Look through the lines below and extract any with the word "returned".
== The records
(** * A shallow embedding of [model.py] (LLaMA-2 style decoder, forward pass)

    The Python module is translated function by function.  Python
    exceptions are values of an error monad, integers are [Z], tensors are
    a shape together with their row-major storage, and the mutation of the
    key/value cache is explicit state passing.  Floating-point scalars are
    an abstract type with uninterpreted arithmetic: nothing proved below
    depends on rounding. *)

From Stdlib Require Import String QArith Reals Qreals ZArith List Bool Lia Lra.
From ExtLib Require Import Structures.Monad.
Import ListNotations.
Import MonadNotation.
Local Open Scope monad_scope.
Local Open Scope Z_scope.

Set Implicit Arguments.

(* ===================================================================== *)
(** ** Python exceptions and the error monad *)
(* ===================================================================== *)

(** The exception classes that the modelled code paths can raise. *)
Inductive exn : Type :=
| TypeError
| ValueError
| AssertionError
| ZeroDivisionError
| OverflowError
| IndexError
| RuntimeError.

(** The outcome of evaluating a Python expression: a value, or a raised
    exception that unwinds the rest of the function. *)
Inductive result (A : Type) : Type :=
| Ok (a : A)
| Raise (e : exn).

Arguments Ok {A} a.
Arguments Raise {A} e.

Definition result_bind {A B : Type} (c : result A) (k : A -> result B) : result B :=
  match c with
  | Ok a => k a
  | Raise e => Raise e
  end.

#[global] Instance Monad_result : Monad result :=
  {| ret := @Ok; bind := @result_bind |}.

Definition is_ok {A : Type} (c : result A) : bool :=
  match c with Ok _ => true | Raise _ => false end.

Definition raises {A : Type} (c : result A) : Prop :=
  exists e, c = Raise e.

(** [assert cond] *)
Definition py_assert (cond : bool) : result unit :=
  if cond then Ok tt else Raise AssertionError.

(** Truthiness of a Python [int]. *)
Definition py_truthy (z : Z) : bool := negb (z =? 0).

(** [a // b] on Python ints: floor division, [ZeroDivisionError] on [b = 0].
    [Z.div] rounds towards minus infinity for either sign of [b], as
    Python does. *)
Definition py_floordiv (a b : Z) : result Z :=
  if b =? 0 then Raise ZeroDivisionError else Ok (a / b).

(** [a % b] on Python ints: the result has the sign of [b]. *)
Definition py_mod (a b : Z) : result Z :=
  if b =? 0 then Raise ZeroDivisionError else Ok (a mod b).

(** A Python [float]: a finite double, an infinity or a NaN.  Finite
    doubles are dyadic rationals, so the finite values are taken in [Q]. *)
Inductive pyfloat : Type :=
| Finite (q : Q)
| Infinity (negative : bool)
| NaN.

(** [int(f)] for a Python float [f]: truncation towards zero;
    [int(nan)] is a [ValueError] and [int(inf)] an [OverflowError]. *)
Definition py_int_of_float (f : pyfloat) : result Z :=
  match f with
  | Finite q => Ok (Z.quot (Qnum q) (Zpos (Qden q)))
  | Infinity _ => Raise OverflowError
  | NaN => Raise ValueError
  end.

(** [floor(log2(num / den))] for positive [num] and [den]. *)
Definition double_exponent (num den : Z) : Z :=
  let e := Z.log2 num - Z.log2 den in
  if num * 2 ^ Z.max 0 (- e) <? den * 2 ^ Z.max 0 e then e - 1 else e.

(** The integer nearest to [num / den], ties to the even one. *)
Definition round_half_even (num den : Z) : Z :=
  let q := num / den in
  let r := num mod den in
  if (den <? 2 * r) || ((2 * r =? den) && Z.odd q) then q + 1 else q.

(** [int(a / b)] for Python ints.  The true division yields the double
    nearest to the exact quotient (53 significant bits, ties to even,
    exponents from -1022, so a multiple [m * 2^shift] of the unit in the
    last place) and raises [OverflowError] when that double would reach
    [2^1024]; [int] then truncates it towards zero. *)
Definition py_int_truediv (a b : Z) : result Z :=
  if b =? 0 then Raise ZeroDivisionError
  else if a =? 0 then Ok 0
  else
    let num := Z.abs a in
    let den := Z.abs b in
    let shift := Z.max (double_exponent num den) (-1022) - 52 in
    let m := round_half_even (num * 2 ^ Z.max 0 (- shift)) (den * 2 ^ Z.max 0 shift) in
    if (0 <=? shift) && (2 ^ 1024 <=? m * 2 ^ shift) then Raise OverflowError
    else Ok (Z.sgn a * Z.sgn b *
             (if 0 <=? shift then m * 2 ^ shift else m / 2 ^ (- shift))).

(** A call with positional arguments [args] of a callable that takes
    exactly one argument besides [self]: any other number of arguments is
    a [TypeError] raised before the body runs. *)
Definition py_call1 {A B : Type} (f : A -> result B) (args : list A) : result B :=
  match args with
  | [a] => f a
  | _ => Raise TypeError
  end.

(** [a * b] where [a] may be [None]: [None * int] is a [TypeError]. *)
Definition py_mul_optional (a : option Z) (b : Z) : result Z :=
  match a with
  | Some n => Ok (n * b)
  | None => Raise TypeError
  end.

(* ===================================================================== *)
(** ** Tensors: a shape and row-major storage *)
(* ===================================================================== *)

Record tensor (A : Type) : Type := mkTensor {
  shape : list nat;
  data : list A
}.

Definition numel (s : list nat) : nat := fold_right Nat.mul 1%nat s.

(** A tensor is well formed when its storage holds one element per index. *)
Definition wf_tensor {A : Type} (t : tensor A) : Prop :=
  length (data t) = numel (shape t).

(** Row-major offset of a multi-index (Horner's scheme on the shape). *)
Fixpoint offset_from (acc : nat) (s idx : list nat) : nat :=
  match s, idx with
  | n :: s', i :: idx' => offset_from (acc * n + i) s' idx'
  | _, _ => acc
  end.

Definition offset (s idx : list nat) : nat := offset_from 0 s idx.

Fixpoint in_bounds (s idx : list nat) : bool :=
  match s, idx with
  | [], [] => true
  | n :: s', i :: idx' => (i <? n)%nat && in_bounds s' idx'
  | _, _ => false
  end.

(** All multi-indices of a shape, in storage order. *)
Fixpoint indices (s : list nat) : list (list nat) :=
  match s with
  | [] => [[]]
  | n :: s' => flat_map (fun i => map (cons i) (indices s')) (seq 0 n)
  end.

(** The tensor of shape [s] whose element at [idx] is [f idx]. *)
Definition tabulate {A : Type} (s : list nat) (f : list nat -> A) : tensor A :=
  mkTensor s (map f (indices s)).

(** Element access; [d] is returned outside the storage. *)
Definition get {A : Type} (d : A) (t : tensor A) (idx : list nat) : A :=
  nth (offset (shape t) idx) (data t) d.

Definition shapeZ {A : Type} (t : tensor A) : list Z := map Z.of_nat (shape t).

Definition tensor_map {A B : Type} (f : A -> B) (t : tensor A) : tensor B :=
  mkTensor (shape t) (map f (data t)).

(** [torch.zeros(shape)] and friends: a negative size is a [RuntimeError]. *)
Definition nonneg_shape (sizes : list Z) : result (list nat) :=
  if forallb (fun z => 0 <=? z) sizes then Ok (map Z.to_nat sizes)
  else Raise RuntimeError.

Definition torch_full {A : Type} (v : A) (sizes : list Z) : result (tensor A) :=
  s <- nonneg_shape sizes ;;
  ret (tabulate s (fun _ => v)).

(* ===================================================================== *)
(** ** The structural tensor operations used by the module *)
(* ===================================================================== *)

(** [a, b = t.shape] and its longer forms raise [ValueError] unless the
    tensor has exactly that many axes. *)
Definition unpack2 (l : list Z) : result (Z * Z) :=
  match l with
  | [a; b] => Ok (a, b)
  | _ => Raise ValueError
  end.

Definition unpack3 (l : list Z) : result (Z * Z * Z) :=
  match l with
  | [a; b; c] => Ok (a, b, c)
  | _ => Raise ValueError
  end.

Definition unpack4 (l : list Z) : result (Z * Z * Z * Z) :=
  match l with
  | [a; b; c; e] => Ok (a, b, c, e)
  | _ => Raise ValueError
  end.

Fixpoint zip_with {X Y W : Type} (f : X -> Y -> W) (l : list X) (m : list Y) : list W :=
  match l, m with
  | x :: l', y :: m' => f x y :: zip_with f l' m'
  | _, _ => []
  end.

Definition prodZ (l : list Z) : Z := fold_right Z.mul 1 l.

(** Size arguments of [view]/[reshape] for a tensor of [n] elements: at
    most one size may be [-1], and it is inferred from the others. *)
Definition infer_size (n : nat) (sizes : list Z) : result (list nat) :=
  if existsb (fun z => z <? -1) sizes then Raise RuntimeError
  else
    let known := prodZ (filter (fun z => negb (z =? -1)) sizes) in
    match count_occ Z.eq_dec sizes (-1) with
    | O =>
        if known =? Z.of_nat n then Ok (map Z.to_nat sizes)
        else Raise RuntimeError
    | 1%nat =>
        if known =? 0 then Raise RuntimeError
        else if Z.of_nat n mod known =? 0
        then Ok (map (fun z => Z.to_nat (if z =? -1 then Z.of_nat n / known else z)) sizes)
        else Raise RuntimeError
    | _ => Raise RuntimeError
    end.

(** [t.reshape(sizes...)]; every tensor of the model is contiguous, so
    [t.view(sizes...)] is the same operation and [t.contiguous()] is [t]. *)
Definition reshape {A : Type} (t : tensor A) (sizes : list Z) : result (tensor A) :=
  s <- infer_size (numel (shape t)) sizes ;;
  ret (mkTensor s (data t)).

Definition view {A : Type} (t : tensor A) (sizes : list Z) : result (tensor A) :=
  reshape t sizes.

(** Normalisation of an axis number: negative axes count from the end. *)
Definition wrap_axis (rank : nat) (dim : Z) : result nat :=
  let r := Z.of_nat rank in
  if (- r <=? dim) && (dim <? r) then Ok (Z.to_nat (if dim <? 0 then dim + r else dim))
  else Raise IndexError.

Fixpoint insert_at {X : Type} (k : nat) (x : X) (l : list X) : list X :=
  match k, l with
  | O, _ => x :: l
  | S k', y :: l' => y :: insert_at k' x l'
  | S _, [] => [x]
  end.

(** [t.unsqueeze(dim)]: a new axis of size 1; the storage is unchanged.
    [t[:, :, :, None, :]] on a 4-axis tensor is [unsqueeze t 3]. *)
Definition unsqueeze {A : Type} (t : tensor A) (dim : Z) : result (tensor A) :=
  k <- wrap_axis (S (length (shape t))) dim ;;
  ret (mkTensor (insert_at k 1%nat (shape t)) (data t)).

(** The shape [t.expand(sizes...)] produces, for as many sizes as [t] has
    axes (the only form the module uses): [-1] keeps an axis, an axis of
    size 1 can grow to any size, any other change is a [RuntimeError]. *)
Fixpoint expand_shape (s : list nat) (sizes : list Z) : result (list nat) :=
  match s, sizes with
  | [], [] => Ok []
  | n :: s', z :: sizes' =>
      rest <- expand_shape s' sizes' ;;
      if (z =? -1) || (z =? Z.of_nat n) then Ok (n :: rest)
      else if (n =? 1)%nat && (0 <=? z) then Ok (Z.to_nat z :: rest)
      else Raise RuntimeError
  | _, _ => Raise RuntimeError
  end.

(** The source index read by an expanded (broadcast) tensor. *)
Definition broadcast_index (s idx : list nat) : list nat :=
  zip_with (fun n i => if (n =? 1)%nat then 0%nat else i) s idx.

Definition swap_axes {X : Type} (d : X) (a b : nat) (l : list X) : list X :=
  map (fun k => if (k =? a)%nat then nth b l d
                else if (k =? b)%nat then nth a l d
                else nth k l d)
      (seq 0 (length l)).

(** A slice [start:stop] (step 1); a missing bound is [None]. *)
Record slice : Type := mkSlice {
  sl_start : option Z;
  sl_stop : option Z
}.

(** Python's clamping of a slice bound against an axis of length [len]. *)
Definition clamp_bound (len : nat) (i : Z) : nat :=
  let i' := if i <? 0 then i + Z.of_nat len else i in
  Z.to_nat (Z.min (Z.max i' 0) (Z.of_nat len)).

(** First index and length of the range a slice selects. *)
Definition slice_range (len : nat) (sl : slice) : nat * nat :=
  let lo := match sl_start sl with Some i => clamp_bound len i | None => 0%nat end in
  let hi := match sl_stop sl with Some i => clamp_bound len i | None => len end in
  (lo, (hi - lo)%nat).

(** Slices applied to the leading axes of a shape; the remaining axes are
    taken whole.  More slices than axes is an [IndexError]. *)
Fixpoint slice_region (s : list nat) (sls : list slice) : result (list (nat * nat)) :=
  match sls, s with
  | [], _ => Ok (map (fun n => (0%nat, n)) s)
  | _ :: _, [] => Raise IndexError
  | sl :: sls', n :: s' =>
      rest <- slice_region s' sls' ;;
      ret (slice_range n sl :: rest)
  end.

Fixpoint in_region (region : list (nat * nat)) (idx : list nat) : bool :=
  match region, idx with
  | [], [] => true
  | (lo, len) :: region', i :: idx' =>
      (lo <=? i)%nat && (i <? lo + len)%nat && in_region region' idx'
  | _, _ => false
  end.

Section StructuralOps.

Variable A : Type.
(** Filler returned by reads outside a tensor's storage; it is never
    observed on well-formed tensors and in-bounds indices. *)
Variable d : A.

Definition expand (t : tensor A) (sizes : list Z) : result (tensor A) :=
  s' <- expand_shape (shape t) sizes ;;
  ret (tabulate s' (fun idx => get d t (broadcast_index (shape t) idx))).

(** [t.transpose(a, b)] for non-negative axis numbers. *)
Definition transpose (t : tensor A) (a b : nat) : result (tensor A) :=
  let r := length (shape t) in
  if (a <? r)%nat && (b <? r)%nat
  then Ok (tabulate (swap_axes 0%nat a b (shape t))
                    (fun idx => get d t (swap_axes 0%nat a b idx)))
  else Raise IndexError.

(** [t[sl0, sl1, ...]] *)
Definition getitem (t : tensor A) (sls : list slice) : result (tensor A) :=
  region <- slice_region (shape t) sls ;;
  ret (tabulate (map snd region)
                (fun idx => get d t (zip_with Nat.add (map fst region) idx))).

(** [t[sl0, sl1, ...] = v]: the value is broadcast to the selected
    region (a [RuntimeError] when it cannot be) and copied into it; the
    result is the tensor after the assignment. *)
Definition setitem (t : tensor A) (sls : list slice) (v : tensor A) : result (tensor A) :=
  region <- slice_region (shape t) sls ;;
  v' <- expand v (map (fun r => Z.of_nat (snd r)) region) ;;
  ret (tabulate (shape t)
         (fun idx =>
            if in_region region idx
            then get d v' (zip_with Nat.sub idx (map fst region))
            else get d t idx)).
====
**Written solution:**
(** Element access; [d] is returned outside the storage. *)
(** Filler returned by reads outside a tensor's storage; it is never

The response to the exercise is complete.